##### Provided entries #####
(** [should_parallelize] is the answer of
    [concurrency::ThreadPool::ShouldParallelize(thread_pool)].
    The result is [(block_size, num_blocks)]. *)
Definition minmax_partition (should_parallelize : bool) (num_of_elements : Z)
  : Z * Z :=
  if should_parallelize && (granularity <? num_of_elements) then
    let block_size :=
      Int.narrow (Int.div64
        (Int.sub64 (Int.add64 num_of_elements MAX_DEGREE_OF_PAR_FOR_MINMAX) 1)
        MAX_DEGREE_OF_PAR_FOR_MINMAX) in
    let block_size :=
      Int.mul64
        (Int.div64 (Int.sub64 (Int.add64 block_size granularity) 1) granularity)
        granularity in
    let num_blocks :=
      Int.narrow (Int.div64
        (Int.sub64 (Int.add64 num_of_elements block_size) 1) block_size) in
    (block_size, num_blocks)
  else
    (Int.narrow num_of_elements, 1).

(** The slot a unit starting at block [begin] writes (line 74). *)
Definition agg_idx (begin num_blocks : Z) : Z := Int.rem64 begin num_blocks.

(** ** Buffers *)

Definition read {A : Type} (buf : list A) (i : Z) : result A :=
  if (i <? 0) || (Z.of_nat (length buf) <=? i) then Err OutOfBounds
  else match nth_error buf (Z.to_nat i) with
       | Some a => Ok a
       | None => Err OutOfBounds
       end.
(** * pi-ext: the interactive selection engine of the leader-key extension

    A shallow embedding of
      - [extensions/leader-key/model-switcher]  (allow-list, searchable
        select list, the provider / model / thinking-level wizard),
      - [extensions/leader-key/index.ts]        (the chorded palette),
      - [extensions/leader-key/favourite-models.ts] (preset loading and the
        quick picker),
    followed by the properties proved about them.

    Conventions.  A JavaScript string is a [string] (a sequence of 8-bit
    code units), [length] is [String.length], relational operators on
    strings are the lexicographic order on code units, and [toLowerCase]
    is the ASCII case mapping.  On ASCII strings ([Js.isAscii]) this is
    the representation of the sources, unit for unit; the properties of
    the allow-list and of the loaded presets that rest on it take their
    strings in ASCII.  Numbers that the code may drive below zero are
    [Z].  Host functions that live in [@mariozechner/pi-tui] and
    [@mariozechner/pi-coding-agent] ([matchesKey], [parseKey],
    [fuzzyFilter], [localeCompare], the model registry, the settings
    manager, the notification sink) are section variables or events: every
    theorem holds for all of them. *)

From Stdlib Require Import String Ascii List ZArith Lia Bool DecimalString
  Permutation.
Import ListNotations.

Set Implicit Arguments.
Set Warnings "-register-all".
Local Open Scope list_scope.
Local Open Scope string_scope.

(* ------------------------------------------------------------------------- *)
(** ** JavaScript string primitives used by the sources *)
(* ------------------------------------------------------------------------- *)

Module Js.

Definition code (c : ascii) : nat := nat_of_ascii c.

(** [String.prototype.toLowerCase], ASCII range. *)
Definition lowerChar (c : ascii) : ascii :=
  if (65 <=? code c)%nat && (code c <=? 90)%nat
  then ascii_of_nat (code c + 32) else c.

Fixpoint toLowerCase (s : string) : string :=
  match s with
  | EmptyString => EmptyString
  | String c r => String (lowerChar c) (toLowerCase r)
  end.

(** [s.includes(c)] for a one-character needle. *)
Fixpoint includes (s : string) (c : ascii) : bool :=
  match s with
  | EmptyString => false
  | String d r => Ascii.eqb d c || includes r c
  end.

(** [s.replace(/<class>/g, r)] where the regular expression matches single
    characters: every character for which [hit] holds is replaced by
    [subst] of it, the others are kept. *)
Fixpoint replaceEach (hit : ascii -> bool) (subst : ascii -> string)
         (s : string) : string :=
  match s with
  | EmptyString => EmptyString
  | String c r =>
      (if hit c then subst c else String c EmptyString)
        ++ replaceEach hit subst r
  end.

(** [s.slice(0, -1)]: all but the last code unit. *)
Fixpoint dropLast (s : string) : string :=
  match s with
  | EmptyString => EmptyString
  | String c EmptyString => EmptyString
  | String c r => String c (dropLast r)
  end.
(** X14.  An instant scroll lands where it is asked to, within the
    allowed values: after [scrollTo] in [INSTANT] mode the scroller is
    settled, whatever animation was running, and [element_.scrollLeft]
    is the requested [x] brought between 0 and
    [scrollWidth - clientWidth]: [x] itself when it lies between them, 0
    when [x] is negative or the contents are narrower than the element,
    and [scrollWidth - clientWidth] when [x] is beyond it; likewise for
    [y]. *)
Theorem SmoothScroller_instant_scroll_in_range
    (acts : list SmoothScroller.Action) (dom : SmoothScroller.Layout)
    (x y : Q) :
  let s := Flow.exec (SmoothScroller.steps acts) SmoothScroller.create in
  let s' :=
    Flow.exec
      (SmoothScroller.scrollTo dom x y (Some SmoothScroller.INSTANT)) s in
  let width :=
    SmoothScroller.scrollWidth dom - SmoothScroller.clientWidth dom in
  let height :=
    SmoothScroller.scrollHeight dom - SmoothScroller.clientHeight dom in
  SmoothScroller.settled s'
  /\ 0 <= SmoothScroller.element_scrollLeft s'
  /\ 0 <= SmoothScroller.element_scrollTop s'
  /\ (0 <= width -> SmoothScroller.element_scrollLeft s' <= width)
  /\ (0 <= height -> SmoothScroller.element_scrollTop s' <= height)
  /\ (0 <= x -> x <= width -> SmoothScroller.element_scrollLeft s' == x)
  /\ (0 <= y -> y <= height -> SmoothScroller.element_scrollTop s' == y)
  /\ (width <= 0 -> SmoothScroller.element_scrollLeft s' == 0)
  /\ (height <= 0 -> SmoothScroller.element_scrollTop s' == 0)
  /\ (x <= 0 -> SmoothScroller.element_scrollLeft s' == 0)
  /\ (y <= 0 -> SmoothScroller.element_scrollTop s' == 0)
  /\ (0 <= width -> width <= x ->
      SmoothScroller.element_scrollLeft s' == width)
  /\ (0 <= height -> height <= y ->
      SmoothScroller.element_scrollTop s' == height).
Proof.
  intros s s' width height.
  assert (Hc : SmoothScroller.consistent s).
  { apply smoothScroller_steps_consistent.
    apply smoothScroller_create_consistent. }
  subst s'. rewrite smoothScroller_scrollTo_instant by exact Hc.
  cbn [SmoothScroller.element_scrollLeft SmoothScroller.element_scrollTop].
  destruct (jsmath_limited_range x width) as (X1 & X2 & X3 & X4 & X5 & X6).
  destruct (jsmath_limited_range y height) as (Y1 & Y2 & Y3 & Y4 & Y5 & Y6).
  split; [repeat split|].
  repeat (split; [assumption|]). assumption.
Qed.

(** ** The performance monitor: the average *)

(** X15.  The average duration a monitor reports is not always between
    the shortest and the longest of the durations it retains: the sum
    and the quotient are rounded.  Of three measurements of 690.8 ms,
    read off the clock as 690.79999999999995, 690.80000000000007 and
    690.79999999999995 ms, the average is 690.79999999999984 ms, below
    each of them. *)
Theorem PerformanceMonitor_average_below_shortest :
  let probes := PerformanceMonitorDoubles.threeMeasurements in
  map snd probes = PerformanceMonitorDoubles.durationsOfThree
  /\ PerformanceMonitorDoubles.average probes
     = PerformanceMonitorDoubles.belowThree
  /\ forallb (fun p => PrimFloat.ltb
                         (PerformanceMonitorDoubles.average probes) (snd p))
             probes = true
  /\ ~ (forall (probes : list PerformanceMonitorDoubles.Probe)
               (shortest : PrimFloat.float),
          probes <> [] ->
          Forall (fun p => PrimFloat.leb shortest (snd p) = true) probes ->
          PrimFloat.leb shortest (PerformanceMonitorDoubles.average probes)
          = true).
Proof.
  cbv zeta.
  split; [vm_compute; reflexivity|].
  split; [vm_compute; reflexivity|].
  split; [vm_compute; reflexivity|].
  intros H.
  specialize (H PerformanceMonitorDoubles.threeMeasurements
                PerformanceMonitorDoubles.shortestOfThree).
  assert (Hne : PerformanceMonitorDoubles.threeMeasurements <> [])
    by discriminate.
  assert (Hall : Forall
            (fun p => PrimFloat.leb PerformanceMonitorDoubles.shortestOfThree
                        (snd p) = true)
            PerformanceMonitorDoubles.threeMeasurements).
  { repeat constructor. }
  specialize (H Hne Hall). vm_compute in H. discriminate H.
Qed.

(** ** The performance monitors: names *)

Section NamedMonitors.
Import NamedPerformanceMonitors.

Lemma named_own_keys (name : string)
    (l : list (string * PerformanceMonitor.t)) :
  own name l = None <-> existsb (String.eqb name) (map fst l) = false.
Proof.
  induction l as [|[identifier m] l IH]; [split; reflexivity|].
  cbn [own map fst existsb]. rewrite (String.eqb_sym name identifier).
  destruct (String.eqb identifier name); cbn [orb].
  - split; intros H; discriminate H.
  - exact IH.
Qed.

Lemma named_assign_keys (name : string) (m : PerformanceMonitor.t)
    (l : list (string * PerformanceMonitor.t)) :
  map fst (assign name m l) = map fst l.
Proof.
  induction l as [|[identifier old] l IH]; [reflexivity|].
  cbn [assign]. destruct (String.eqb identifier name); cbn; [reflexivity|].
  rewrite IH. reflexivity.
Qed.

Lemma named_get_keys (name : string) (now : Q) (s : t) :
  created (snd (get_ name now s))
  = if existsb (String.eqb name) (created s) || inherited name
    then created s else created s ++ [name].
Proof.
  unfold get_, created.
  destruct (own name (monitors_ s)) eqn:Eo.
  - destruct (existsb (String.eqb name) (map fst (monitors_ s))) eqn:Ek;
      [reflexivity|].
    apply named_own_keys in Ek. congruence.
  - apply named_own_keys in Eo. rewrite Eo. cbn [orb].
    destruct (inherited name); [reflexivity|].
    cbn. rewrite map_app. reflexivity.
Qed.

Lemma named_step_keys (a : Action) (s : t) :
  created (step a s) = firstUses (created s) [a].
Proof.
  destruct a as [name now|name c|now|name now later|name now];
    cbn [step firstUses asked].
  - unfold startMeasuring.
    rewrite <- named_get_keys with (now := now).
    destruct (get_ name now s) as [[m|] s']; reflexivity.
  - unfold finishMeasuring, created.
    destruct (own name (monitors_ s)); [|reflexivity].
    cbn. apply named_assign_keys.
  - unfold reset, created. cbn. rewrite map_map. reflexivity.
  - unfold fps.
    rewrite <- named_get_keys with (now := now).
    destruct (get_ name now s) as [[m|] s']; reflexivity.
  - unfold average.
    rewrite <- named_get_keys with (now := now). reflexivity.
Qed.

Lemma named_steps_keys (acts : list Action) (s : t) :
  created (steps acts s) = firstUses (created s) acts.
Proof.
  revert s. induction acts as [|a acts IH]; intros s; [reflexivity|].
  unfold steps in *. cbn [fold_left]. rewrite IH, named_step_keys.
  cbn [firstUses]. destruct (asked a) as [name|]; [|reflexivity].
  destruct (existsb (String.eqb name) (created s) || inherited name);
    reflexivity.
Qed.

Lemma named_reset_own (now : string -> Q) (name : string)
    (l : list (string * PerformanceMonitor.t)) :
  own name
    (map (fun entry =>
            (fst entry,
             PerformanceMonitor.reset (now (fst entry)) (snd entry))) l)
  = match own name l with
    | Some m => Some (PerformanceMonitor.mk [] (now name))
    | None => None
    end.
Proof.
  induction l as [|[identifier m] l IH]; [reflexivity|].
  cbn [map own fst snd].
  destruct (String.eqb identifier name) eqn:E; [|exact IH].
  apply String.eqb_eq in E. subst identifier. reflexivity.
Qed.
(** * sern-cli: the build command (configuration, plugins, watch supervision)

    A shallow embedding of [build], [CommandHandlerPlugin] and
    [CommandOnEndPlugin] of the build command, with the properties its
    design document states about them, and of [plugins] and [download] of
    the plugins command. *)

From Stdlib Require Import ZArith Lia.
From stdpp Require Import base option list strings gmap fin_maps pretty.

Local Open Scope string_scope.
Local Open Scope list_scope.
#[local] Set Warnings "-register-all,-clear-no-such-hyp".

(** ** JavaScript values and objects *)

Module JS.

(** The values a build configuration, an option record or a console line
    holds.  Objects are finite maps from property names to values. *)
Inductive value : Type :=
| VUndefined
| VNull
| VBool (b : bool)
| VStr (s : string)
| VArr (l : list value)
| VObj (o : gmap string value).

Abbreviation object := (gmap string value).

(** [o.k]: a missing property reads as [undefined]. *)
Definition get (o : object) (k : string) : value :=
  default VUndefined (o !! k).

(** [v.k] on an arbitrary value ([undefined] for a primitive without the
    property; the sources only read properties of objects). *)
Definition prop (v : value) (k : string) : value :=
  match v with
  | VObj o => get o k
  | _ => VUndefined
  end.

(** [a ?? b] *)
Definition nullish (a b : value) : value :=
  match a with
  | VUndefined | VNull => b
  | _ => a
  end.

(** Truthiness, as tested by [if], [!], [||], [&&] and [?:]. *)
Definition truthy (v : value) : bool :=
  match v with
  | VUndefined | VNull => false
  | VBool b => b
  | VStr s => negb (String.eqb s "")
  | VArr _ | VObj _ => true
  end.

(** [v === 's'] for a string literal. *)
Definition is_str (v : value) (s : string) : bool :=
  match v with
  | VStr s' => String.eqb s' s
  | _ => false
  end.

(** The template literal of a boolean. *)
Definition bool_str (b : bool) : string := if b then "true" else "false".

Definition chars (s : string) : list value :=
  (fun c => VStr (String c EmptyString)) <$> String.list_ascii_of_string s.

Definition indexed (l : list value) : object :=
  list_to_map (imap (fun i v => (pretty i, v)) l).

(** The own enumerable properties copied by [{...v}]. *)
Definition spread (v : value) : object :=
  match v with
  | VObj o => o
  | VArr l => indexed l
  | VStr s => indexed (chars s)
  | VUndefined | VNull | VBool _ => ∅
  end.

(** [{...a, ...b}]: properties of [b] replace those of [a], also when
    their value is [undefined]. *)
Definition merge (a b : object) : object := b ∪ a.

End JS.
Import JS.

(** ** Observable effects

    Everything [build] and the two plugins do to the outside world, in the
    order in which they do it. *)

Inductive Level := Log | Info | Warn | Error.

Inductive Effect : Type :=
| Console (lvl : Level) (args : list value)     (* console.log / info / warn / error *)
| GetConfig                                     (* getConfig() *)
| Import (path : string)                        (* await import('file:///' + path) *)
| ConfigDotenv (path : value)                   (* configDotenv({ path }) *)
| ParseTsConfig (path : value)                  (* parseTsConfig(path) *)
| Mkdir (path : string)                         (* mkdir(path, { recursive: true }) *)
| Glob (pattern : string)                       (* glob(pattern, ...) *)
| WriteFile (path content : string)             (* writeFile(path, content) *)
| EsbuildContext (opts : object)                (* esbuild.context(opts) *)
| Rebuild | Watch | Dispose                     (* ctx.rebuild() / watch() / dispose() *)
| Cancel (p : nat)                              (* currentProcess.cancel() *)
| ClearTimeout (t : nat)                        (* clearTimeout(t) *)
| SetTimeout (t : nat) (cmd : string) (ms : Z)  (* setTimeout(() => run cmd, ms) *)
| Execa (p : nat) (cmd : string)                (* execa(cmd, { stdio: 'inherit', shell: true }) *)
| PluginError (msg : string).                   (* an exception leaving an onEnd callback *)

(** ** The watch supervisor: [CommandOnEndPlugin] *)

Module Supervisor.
#####
• Exercise:
Would you output, from the records above, exactly the run of lines that starts at the line containing "Definition indexed (l" and ends at the line containing "(* clearTimeout(t) *)", and only that run?

• Output for this task:
Definition indexed (l : list value) : object :=
  list_to_map (imap (fun i v => (pretty i, v)) l).

(** The own enumerable properties copied by [{...v}]. *)
Definition spread (v : value) : object :=
  match v with
  | VObj o => o
  | VArr l => indexed l
  | VStr s => indexed (chars s)
  | VUndefined | VNull | VBool _ => ∅
  end.

(** [{...a, ...b}]: properties of [b] replace those of [a], also when
    their value is [undefined]. *)
Definition merge (a b : object) : object := b ∪ a.

End JS.
Import JS.

(** ** Observable effects

    Everything [build] and the two plugins do to the outside world, in the
    order in which they do it. *)

Inductive Level := Log | Info | Warn | Error.

Inductive Effect : Type :=
| Console (lvl : Level) (args : list value)     (* console.log / info / warn / error *)
| GetConfig                                     (* getConfig() *)
| Import (path : string)                        (* await import('file:///' + path) *)
| ConfigDotenv (path : value)                   (* configDotenv({ path }) *)
| ParseTsConfig (path : value)                  (* parseTsConfig(path) *)
| Mkdir (path : string)                         (* mkdir(path, { recursive: true }) *)
| Glob (pattern : string)                       (* glob(pattern, ...) *)
| WriteFile (path content : string)             (* writeFile(path, content) *)
| EsbuildContext (opts : object)                (* esbuild.context(opts) *)
| Rebuild | Watch | Dispose                     (* ctx.rebuild() / watch() / dispose() *)
| Cancel (p : nat)                              (* currentProcess.cancel() *)
| ClearTimeout (t : nat)                        (* clearTimeout(t) *)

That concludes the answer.